Garaudy'nin tarzı –önceki veya başka eserlerini okuyanların bildiği üzere- ayrıntıcı, kimi zaman da bu ayrıntıda boğan bir yaklaşıma sahiptir. O, bir meseleyi ele aldığında o meselenin geçmişi, bu günü ve yarını ile karşılaştırarak, birbiriyle dövüştürerek, kimi zaman da derecelendirerek ortaya koyar. Bunun için de ele aldığı meseleler hakkında yazılmış ve söylenmiş ne varsa önüne serer ve bunlardan büyük bir yapı ortaya koyar. Önüne serdikleri sadece yazılı değil, gidip gördüğü, konuşup tartıştığı, sorduğu ve cevap aldığı meselelerin toplamıdır biraz da. Çünkü Garaudy, farklı görevlerle ve farklı çalışmalarla dünyanın çok farklı yerlerine ziyaretlerde bulunmuş, sayısız insanla teması olan, çağın aykırı kafalarından biri olmasının yanında çağı soran ve sorgulayan, bununla birlikte de çağa anlam katanlardan biridir. Onun bakış açısı, geçmişindeki ideolojik yaklaşımıyla teorize edilmiş bir düşünce disiplininin farklı meselelere farklı yaklaşımları mümkün kılmaktadır.

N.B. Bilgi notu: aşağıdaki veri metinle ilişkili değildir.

(** * Outline inference from positioned text lines: process_pdfs.py

    A shallow embedding of [merge_nearby_lines], [get_all_text_lines] and
    [extract_document_structure], and the properties of the line
    reconciler and of the outline inferencer that follow from the code.

    Conventions of the embedding.
    - A bounding-box coordinate and a font size are Python floats, as
      the PDF engine reports them: finite binary64 values, each held as
      the rational [Qc] that it is.  A threshold is an [int] or a finite
      float, held likewise.  Comparison, equality, [min] and [max] are
      exact on such values.  The one operation of the program that
      rounds is the subtraction of two floats inside the merge test:
      [Py.sub] rounds the exact difference to the nearest binary64
      value, ties to even, and overflows to an infinity, and [Py.abs_lt]
      compares its absolute value with the threshold.  NaN and infinite
      inputs are outside the model.
    - A page number is a Python [int], here [Z].
    - A [str] is a [string] whose characters are code points below 256.
    - The line dicts are mutable objects: a [store] holds them and the
      lists of the program hold references ([loc]) into it, so that the
      in-place updates of [merge_nearby_lines] are seen through every
      alias.
    - A call that raises an exception which nothing catches has the
      result [None].  The PDF engine raises when a file cannot be
      opened, which [extract_document_structure] catches, and when a
      page of an opened file cannot be read, which nothing catches. *)

From Stdlib Require Import QArith Qcanon Qcabs.
From stdpp Require Import base numbers list strings gmap pretty sorting.

#[local] Set Warnings "-clear-no-such-hyp".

Garaudy, Filistin Nedir? sorusunu sorduktan sonra bu tanımın Britannica ve Universalis ansiklopedilerinin "1923'ten 1948'e kadar İngiliz mandası altındaki topraklar" olarak tanımlaması üzerinden Batılı güçlerin birinci paylaşım savaşından sonra bölgeye ve dünyaya olan sömürgeleştirme çalışmalarını masaya yatırmaktadır. İngiliz mandası altında, bir dönem "Sömürgeler Bakanlığı" da yapmış olan asker kökenli Sir Hubert Young'un "Bizim şimdi halletmemiz gereken mesele, bir taktik bulmaktır, bir strateji değil. Genel stratejik plan, anladığım kadarıyla, ülkede ezici çoğunluk sağlanıncaya kadar Filistin'e Yahudilerin artan bir hızla göç ettirilmesidir… fakat politikamızın gerçekte ne anlama geldiğini Araplara itiraf edebilmemiz pek mümkün değildir" (akt.Garaudy, 2016, s.10).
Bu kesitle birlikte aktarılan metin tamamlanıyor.